**Study material:**
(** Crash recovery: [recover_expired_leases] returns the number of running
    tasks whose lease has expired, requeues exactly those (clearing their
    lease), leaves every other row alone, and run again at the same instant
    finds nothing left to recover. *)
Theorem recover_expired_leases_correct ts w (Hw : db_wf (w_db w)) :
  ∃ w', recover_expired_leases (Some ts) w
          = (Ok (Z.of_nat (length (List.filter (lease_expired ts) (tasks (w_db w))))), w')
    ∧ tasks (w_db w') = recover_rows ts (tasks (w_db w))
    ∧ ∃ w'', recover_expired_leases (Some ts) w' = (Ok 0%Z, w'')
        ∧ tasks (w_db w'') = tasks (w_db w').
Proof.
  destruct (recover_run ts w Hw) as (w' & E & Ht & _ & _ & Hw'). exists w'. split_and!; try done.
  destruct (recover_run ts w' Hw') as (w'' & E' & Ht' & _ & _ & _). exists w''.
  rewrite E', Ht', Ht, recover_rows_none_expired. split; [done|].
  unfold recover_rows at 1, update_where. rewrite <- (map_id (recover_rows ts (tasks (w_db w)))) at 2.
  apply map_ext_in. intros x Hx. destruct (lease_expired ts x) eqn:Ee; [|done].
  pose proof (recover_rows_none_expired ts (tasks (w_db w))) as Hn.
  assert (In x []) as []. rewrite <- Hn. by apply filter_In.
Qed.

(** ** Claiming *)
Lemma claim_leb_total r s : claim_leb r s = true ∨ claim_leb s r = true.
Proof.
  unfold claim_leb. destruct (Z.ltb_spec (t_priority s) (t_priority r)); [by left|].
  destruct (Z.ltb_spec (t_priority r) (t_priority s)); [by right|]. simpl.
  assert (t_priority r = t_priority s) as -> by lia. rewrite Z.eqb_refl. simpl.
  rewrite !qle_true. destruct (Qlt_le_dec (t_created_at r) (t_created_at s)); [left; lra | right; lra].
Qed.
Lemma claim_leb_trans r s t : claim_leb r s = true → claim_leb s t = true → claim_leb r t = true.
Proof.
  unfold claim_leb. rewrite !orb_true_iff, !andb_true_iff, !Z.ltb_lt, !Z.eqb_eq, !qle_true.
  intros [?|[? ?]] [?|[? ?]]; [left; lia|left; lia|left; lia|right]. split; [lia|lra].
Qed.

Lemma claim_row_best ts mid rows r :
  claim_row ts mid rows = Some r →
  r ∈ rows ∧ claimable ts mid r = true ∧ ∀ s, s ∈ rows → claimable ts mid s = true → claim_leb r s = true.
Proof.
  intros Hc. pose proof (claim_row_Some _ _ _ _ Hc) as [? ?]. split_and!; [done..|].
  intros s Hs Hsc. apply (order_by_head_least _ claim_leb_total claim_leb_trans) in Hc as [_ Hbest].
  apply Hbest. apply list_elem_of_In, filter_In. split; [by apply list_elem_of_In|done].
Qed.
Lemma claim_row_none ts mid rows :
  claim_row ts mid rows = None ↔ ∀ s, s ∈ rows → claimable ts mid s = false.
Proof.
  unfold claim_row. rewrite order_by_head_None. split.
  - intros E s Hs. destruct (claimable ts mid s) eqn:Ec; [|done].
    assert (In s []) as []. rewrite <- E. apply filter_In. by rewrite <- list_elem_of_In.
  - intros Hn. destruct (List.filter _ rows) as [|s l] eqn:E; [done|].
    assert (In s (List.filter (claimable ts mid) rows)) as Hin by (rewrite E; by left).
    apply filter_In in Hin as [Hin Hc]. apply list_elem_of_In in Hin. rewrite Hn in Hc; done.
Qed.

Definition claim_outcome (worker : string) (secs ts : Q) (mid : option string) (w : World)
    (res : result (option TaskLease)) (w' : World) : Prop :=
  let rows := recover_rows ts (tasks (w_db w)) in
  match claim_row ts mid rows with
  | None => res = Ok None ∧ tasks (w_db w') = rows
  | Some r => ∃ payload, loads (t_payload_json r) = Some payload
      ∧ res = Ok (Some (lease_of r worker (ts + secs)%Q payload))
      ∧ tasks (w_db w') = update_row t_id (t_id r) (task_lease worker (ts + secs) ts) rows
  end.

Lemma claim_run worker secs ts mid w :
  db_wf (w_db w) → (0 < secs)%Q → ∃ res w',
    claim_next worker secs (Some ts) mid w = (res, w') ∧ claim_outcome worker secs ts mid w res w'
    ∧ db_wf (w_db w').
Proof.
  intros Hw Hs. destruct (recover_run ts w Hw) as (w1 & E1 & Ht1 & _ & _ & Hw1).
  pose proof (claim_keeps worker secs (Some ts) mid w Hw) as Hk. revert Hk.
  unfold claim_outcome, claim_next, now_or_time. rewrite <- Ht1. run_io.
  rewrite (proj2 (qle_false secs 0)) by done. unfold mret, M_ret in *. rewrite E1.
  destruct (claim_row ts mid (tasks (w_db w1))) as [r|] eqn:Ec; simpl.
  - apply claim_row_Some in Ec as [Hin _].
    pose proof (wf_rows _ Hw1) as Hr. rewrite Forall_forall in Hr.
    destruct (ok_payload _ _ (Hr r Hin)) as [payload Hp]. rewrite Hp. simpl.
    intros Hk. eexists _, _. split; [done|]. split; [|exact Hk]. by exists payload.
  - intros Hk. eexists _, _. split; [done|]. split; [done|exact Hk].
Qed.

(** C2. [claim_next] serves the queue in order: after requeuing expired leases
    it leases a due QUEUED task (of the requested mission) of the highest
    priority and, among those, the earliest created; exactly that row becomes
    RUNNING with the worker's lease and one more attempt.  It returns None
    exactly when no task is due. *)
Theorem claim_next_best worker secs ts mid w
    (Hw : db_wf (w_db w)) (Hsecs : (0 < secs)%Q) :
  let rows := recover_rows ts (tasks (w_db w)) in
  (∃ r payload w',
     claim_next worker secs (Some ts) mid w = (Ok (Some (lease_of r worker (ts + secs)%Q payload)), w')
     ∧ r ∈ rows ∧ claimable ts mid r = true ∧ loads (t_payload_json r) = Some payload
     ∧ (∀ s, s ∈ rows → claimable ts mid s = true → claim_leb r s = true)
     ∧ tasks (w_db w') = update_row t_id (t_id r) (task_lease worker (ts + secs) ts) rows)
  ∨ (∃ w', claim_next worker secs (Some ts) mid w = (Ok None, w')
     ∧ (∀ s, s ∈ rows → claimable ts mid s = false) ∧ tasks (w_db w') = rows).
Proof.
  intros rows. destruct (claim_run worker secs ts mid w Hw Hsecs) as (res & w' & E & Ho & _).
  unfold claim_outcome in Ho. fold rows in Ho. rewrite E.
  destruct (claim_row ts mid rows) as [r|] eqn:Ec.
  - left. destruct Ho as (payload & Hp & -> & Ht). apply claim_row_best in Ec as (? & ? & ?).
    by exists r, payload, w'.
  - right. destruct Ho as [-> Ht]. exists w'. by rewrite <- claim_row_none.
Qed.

...

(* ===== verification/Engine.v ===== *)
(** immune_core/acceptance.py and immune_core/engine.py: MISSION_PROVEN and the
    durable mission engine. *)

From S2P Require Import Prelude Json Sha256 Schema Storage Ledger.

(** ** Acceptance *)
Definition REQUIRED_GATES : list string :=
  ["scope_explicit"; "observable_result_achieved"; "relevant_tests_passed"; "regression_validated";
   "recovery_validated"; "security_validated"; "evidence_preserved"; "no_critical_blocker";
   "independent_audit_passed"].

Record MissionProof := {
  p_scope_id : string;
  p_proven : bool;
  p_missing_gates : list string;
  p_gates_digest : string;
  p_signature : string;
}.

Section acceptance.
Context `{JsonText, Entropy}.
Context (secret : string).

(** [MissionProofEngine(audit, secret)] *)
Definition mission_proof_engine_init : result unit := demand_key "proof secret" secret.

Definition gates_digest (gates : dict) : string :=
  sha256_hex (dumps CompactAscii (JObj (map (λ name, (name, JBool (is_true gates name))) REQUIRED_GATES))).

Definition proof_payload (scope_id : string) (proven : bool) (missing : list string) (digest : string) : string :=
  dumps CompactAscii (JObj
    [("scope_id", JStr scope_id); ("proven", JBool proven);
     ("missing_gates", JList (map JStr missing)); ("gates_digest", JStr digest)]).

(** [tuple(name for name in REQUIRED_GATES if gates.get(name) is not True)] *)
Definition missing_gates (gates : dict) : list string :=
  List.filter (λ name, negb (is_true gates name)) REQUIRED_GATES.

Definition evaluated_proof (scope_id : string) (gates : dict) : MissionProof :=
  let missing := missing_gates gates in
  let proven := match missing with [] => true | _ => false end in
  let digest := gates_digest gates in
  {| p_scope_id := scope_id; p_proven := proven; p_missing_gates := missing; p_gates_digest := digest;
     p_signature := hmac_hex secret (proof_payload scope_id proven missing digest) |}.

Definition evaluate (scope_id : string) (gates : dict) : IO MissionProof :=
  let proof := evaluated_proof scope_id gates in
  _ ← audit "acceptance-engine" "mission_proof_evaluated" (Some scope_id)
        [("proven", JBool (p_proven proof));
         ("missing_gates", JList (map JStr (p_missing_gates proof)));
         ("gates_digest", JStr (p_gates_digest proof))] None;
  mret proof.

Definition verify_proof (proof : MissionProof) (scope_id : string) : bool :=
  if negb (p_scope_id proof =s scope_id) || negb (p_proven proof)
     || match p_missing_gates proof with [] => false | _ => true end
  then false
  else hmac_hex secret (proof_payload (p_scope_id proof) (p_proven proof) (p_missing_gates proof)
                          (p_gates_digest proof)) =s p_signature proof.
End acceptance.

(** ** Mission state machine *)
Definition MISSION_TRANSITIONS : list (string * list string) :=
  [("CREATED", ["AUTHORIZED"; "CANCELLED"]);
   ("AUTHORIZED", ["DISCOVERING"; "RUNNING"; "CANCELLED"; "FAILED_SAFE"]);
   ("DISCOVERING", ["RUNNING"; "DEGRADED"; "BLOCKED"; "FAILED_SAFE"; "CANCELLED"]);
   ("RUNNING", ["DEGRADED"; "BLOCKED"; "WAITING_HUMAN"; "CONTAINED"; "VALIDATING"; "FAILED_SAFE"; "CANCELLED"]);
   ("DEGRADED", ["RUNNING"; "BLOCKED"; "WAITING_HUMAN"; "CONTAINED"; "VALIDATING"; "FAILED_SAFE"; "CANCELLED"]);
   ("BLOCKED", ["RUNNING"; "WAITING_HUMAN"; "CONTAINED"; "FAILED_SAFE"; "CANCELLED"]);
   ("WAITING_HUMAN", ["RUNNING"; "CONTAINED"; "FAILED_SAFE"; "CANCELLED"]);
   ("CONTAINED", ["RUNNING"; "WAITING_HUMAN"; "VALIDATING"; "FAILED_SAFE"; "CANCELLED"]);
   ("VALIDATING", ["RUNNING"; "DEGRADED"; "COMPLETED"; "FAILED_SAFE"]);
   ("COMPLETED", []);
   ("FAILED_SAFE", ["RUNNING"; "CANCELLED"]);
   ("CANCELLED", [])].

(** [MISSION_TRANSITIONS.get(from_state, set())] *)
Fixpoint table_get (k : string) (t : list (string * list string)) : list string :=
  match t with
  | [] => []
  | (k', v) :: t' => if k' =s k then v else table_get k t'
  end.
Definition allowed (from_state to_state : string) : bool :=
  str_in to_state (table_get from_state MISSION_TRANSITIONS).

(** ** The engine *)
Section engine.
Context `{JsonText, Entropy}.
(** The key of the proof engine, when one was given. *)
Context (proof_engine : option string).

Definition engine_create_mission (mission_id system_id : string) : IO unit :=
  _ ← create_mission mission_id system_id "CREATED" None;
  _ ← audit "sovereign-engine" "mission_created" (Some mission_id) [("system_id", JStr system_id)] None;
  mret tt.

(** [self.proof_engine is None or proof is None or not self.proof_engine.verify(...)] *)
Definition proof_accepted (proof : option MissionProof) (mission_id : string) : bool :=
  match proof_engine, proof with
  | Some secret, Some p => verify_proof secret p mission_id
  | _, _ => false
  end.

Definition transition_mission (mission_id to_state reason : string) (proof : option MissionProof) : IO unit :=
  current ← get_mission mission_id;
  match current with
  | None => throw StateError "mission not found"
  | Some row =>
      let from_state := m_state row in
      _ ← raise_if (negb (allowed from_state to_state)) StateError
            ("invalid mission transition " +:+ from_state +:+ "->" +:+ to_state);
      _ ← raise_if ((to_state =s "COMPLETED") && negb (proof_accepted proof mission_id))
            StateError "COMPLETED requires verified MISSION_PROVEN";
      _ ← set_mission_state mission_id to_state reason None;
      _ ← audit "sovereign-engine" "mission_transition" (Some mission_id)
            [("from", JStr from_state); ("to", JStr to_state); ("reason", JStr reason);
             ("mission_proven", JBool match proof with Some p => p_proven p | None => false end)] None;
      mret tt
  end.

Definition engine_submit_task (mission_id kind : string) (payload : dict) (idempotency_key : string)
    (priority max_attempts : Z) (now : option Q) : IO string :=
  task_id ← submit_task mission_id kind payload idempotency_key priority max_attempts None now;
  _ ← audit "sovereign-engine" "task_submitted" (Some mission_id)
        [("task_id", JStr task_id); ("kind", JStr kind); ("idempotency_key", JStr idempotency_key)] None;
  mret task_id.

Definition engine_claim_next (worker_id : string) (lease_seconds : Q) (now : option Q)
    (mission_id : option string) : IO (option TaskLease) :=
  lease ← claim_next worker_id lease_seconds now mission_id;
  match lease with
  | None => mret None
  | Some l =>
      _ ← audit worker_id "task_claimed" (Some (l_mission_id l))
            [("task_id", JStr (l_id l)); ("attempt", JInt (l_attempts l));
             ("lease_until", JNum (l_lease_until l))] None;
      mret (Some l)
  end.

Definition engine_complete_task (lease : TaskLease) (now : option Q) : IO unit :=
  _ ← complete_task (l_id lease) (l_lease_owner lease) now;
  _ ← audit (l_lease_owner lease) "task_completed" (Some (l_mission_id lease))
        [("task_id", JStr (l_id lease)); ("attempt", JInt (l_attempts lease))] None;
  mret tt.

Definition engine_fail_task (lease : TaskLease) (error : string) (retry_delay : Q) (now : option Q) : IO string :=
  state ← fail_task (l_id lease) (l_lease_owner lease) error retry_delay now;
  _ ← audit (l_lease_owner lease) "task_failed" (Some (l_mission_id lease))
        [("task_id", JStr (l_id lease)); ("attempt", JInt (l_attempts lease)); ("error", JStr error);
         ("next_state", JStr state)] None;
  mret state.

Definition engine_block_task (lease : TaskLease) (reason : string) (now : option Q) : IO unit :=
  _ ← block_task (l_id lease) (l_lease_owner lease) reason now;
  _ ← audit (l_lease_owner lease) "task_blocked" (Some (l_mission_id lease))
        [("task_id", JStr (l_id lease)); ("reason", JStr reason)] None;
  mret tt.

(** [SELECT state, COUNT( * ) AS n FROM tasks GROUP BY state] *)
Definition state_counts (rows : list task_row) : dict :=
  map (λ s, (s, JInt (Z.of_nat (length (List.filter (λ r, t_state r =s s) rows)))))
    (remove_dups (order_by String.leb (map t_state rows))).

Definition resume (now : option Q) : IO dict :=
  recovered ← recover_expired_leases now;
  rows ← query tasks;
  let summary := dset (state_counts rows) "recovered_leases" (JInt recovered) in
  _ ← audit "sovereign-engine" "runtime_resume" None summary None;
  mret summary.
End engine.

--

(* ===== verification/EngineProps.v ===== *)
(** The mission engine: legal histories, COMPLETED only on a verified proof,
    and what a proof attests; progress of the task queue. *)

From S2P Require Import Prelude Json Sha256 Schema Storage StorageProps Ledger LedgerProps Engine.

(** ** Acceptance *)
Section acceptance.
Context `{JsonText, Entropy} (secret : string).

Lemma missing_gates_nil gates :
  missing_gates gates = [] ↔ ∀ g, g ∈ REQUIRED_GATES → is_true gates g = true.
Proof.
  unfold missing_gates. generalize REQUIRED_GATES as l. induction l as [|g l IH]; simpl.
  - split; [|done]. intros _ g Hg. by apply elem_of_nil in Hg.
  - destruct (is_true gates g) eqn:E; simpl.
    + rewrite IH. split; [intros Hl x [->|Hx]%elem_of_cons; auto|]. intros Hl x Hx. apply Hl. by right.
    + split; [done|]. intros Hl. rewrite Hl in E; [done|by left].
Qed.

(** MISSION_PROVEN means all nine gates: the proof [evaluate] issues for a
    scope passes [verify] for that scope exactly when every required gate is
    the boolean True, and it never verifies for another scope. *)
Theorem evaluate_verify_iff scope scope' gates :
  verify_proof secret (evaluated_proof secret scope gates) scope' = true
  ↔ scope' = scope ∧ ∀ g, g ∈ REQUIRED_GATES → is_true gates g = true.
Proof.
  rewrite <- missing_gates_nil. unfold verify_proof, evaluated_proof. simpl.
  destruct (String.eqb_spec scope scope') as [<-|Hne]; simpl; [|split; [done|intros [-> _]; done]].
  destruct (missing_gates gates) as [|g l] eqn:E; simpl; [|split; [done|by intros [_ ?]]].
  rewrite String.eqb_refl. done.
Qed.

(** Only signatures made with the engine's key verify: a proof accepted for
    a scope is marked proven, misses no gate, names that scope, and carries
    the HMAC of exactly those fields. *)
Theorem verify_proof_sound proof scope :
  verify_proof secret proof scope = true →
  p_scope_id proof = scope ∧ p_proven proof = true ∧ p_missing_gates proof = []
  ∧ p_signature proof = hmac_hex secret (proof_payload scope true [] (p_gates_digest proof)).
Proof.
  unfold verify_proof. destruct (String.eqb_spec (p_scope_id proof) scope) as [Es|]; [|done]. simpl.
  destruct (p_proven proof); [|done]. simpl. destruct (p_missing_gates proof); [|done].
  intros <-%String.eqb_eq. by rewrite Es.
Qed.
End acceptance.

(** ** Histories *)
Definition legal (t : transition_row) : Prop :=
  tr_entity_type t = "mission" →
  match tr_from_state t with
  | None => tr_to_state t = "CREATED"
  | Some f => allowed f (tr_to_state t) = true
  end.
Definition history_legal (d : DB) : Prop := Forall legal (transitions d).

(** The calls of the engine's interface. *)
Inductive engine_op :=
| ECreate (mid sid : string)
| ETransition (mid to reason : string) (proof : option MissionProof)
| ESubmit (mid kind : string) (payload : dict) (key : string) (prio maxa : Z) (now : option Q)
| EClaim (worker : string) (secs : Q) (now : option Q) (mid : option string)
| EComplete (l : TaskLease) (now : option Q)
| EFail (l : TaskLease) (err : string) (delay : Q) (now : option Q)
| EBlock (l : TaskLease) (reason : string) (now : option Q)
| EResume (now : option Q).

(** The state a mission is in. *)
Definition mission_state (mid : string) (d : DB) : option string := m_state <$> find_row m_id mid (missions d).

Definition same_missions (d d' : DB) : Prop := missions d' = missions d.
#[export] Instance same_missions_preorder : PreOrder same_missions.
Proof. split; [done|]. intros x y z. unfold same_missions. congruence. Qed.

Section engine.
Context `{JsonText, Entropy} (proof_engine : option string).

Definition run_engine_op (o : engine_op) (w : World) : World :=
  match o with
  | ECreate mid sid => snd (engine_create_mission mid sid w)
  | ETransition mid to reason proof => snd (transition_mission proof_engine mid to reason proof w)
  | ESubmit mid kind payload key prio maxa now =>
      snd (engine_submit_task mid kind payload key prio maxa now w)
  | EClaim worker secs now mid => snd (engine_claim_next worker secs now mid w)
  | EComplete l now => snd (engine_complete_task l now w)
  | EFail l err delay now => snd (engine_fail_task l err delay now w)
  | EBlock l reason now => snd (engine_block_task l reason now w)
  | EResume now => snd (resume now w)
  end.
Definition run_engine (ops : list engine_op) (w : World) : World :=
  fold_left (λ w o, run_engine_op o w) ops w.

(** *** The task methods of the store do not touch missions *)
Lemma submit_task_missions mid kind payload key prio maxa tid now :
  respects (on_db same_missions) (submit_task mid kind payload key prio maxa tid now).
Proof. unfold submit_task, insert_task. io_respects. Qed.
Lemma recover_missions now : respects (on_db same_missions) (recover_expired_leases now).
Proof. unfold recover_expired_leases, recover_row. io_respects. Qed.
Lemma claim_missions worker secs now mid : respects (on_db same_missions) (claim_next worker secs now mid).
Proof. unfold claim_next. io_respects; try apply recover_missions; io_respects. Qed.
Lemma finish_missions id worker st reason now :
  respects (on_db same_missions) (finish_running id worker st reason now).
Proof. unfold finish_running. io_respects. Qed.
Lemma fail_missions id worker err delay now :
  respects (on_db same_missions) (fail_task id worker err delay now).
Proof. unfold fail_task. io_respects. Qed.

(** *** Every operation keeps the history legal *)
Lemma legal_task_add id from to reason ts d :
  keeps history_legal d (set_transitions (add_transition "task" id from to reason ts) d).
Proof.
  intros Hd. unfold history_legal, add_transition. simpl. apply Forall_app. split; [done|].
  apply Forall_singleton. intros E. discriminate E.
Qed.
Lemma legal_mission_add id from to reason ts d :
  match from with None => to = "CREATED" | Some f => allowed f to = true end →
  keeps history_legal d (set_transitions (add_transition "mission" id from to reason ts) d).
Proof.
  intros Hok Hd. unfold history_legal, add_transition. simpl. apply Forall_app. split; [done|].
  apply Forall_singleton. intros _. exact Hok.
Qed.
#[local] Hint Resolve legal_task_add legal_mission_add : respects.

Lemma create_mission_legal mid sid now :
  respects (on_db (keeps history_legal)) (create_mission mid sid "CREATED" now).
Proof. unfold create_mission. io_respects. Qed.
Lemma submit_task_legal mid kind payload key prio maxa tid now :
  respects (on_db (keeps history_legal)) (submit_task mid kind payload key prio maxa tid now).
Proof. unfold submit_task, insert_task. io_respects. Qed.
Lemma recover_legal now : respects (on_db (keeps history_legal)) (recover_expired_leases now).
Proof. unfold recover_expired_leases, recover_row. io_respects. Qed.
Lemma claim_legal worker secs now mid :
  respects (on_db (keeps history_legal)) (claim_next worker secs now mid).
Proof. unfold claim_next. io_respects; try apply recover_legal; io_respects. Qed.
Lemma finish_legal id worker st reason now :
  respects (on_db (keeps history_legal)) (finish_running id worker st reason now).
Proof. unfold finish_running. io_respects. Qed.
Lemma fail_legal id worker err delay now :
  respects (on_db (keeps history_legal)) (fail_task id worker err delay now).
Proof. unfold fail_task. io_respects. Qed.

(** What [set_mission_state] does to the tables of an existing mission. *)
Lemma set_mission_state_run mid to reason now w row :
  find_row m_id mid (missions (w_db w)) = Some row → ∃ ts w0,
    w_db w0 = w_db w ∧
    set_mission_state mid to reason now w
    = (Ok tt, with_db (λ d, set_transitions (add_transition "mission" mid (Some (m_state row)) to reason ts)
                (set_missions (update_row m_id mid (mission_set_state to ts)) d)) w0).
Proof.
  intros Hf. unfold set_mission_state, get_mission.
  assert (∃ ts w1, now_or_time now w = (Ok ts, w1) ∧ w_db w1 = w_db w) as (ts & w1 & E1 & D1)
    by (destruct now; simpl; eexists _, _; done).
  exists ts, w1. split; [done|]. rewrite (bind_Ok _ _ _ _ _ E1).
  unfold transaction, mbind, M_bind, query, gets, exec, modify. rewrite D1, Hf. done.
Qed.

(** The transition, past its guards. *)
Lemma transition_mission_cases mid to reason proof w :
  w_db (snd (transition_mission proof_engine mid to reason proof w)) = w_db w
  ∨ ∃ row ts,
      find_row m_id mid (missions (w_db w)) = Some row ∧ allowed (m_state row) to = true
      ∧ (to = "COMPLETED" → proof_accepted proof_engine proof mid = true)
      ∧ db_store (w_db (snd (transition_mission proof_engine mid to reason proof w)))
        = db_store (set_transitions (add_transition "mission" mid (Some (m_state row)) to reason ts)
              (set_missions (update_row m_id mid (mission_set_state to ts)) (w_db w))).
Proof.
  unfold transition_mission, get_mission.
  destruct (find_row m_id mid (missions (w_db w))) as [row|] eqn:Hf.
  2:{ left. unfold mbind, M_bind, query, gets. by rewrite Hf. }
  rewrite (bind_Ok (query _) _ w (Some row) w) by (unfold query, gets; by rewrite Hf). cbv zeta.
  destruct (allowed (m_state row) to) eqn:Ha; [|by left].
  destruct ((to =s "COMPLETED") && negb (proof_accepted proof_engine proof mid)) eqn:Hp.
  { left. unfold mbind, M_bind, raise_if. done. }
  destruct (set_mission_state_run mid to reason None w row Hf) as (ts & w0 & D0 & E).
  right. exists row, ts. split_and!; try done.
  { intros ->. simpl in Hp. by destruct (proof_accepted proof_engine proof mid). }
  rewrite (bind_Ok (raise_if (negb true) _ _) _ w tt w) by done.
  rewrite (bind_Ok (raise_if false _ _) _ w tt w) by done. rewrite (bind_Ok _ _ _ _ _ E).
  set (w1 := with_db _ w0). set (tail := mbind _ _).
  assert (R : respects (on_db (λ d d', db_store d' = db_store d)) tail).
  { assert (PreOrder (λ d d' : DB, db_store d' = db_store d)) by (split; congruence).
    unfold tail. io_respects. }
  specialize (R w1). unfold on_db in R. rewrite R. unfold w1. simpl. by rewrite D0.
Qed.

**Your assignment:** Using the entries above, work out how many lines include the word "length", and give only that count.

**Task response:** 2